The steps of a method or algorithm described in connection with the embodiments disclosed herein may be embodied directly in hardware, in a software module executed by a processor, or in a combination of the two. The software modules may be disposed in Random Access Memory (RAM), memory, read Only Memory (ROM), electrically programmable ROM, electrically erasable programmable ROM, registers, hard disk, a removable disk, a CD-ROM, or any other form of storage medium known in the art.
Finally, it is further noted that, in this document, relational terms such as first and second, and the like are used solely to distinguish one entity or action from another entity or action without necessarily requiring or implying any actual such relationship or order between such entities or actions.
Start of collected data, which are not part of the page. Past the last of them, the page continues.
(** * station.py: the download / sanitize pipeline, embedded and verified

    The development follows [src/station.py]:
    - Python [str] values are lists of Unicode code points, [bytes] values
      are lists of [byte];
    - the tables and codecs of the Python runtime that the program calls
      ([str.isprintable], [str.isspace], decimal digits, the UTF-8 codec,
      [float]) are the fields of the class [PyLib];
    - the regular expressions of the program are values of a small pattern
      language with a backtracking matcher that follows the priorities of
      Python's [re] (leftmost match, greedy and lazy repetition);
    - the children processes (yt-dlp, ffprobe, ffmpeg), the wall clock and
      the file system are explicit inputs of the functions that use them;
    - floating point numbers are idealised as rationals. *)

From Stdlib Require Import QArith Qround Lqa.
From Stdlib Require Import Ascii String DecimalString DecimalNat Strings.Byte.
From stdpp Require Import gmap list strings.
Moreover, the terms include, comprise, or any other variation is intended to cover a non-exclusive inclusion, such that a process, method, article, or apparatus that comprises a list of elements does not include only those elements but may include other elements not expressly listed or inherent to such process, method, article, or apparatus.
The principles and embodiments of the present application are described herein with specific examples, the above examples being provided only to assist in understanding the methods of the present application and their core ideas; meanwhile, as those skilled in the art will have modifications in the specific embodiments and application scope in accordance with the ideas of the present application, the present description should not be construed as limiting the present application in view of the above.
Claims (9)
1. A method of data processing, comprising:
acquiring a setting instruction, and setting a computing network according to the setting instruction; the setting instruction is used for setting the data flow direction among all computing cores in the computing network;
acquiring at least one characteristic value, and respectively inputting the at least one characteristic value into at least one initial computing core in the computing network;
transmitting the characteristic value according to the data flow by taking the initial computing core as a starting point;
generating a calculation result based on the characteristic value and the corresponding weight value by using each calculation core;
the computing network comprises a first computing core, a plurality of second computing cores and a plurality of third computing cores; the starting computing core comprises the first computing core, or comprises the first computing core and the third computing core, or comprises the first computing core, the second computing core and the third computing core; any one of the second computing cores corresponds to an upper computing core and two lower computing cores, the lower computing cores are the second computing core or the third computing core, the third computing core does not have a lower computing core, and the first computing core is an upper computing core of the target second computing core;
The data processing method further comprises the following steps:
determining weight values corresponding to the computing cores respectively; the weight value is sent to and stored in the corresponding computing core;
the determining the weight value corresponding to each computing core comprises the following steps:
acquiring an initial weight value; based on the data flow direction, determining the corresponding relation between each computing core and the initial weight value, and completing the determination of the weight value;
the setting instruction is used for setting the computing network to be at least three paths of computing, the data flow direction is a first flow direction from an upper level to a lower level and a second flow direction flowing between the same level, the initial computing core comprises the first computing core and an initial third computing core, the first computing core corresponds to the first flow direction, and the initial third computing core corresponds to the second flow direction;
correspondingly, the at least one characteristic value is respectively input into at least one initial computing core in the computing network; transmitting the characteristic value according to the data flow by taking the initial computing core as a starting point, wherein the characteristic value comprises the following steps:
inputting a first characteristic value into the first computing core, and transmitting the first characteristic value to the target second computing core by using the first computing core; based on the first flow direction, starting from the target second computing core, sequentially sending the first characteristic value to a corresponding lower computing core until the first characteristic value is sent to the second computing core at the end of the first flow direction; inputting a second characteristic value into the initial third computing core, starting from the initial third computing core, and sequentially sending the second characteristic value to a subsequent peer computing core based on the second flow direction until the second characteristic value is sent to the third computing core at the end of the second flow direction;
The initiating computing core further includes initiating a second computing core, the second computing core corresponding to the second flow direction;
correspondingly, the at least one characteristic value is respectively input into at least one initial computing core in the computing network; transmitting the characteristic value according to the data flow by taking the initial computing core as a starting point, wherein the characteristic value comprises the following steps:
inputting a second characteristic value into the initial second computing core, starting from the initial second computing core, and sequentially sending the second characteristic value to a subsequent peer computing core based on the second flow direction until the second characteristic value is sent to the second computing core at the end of the second flow direction.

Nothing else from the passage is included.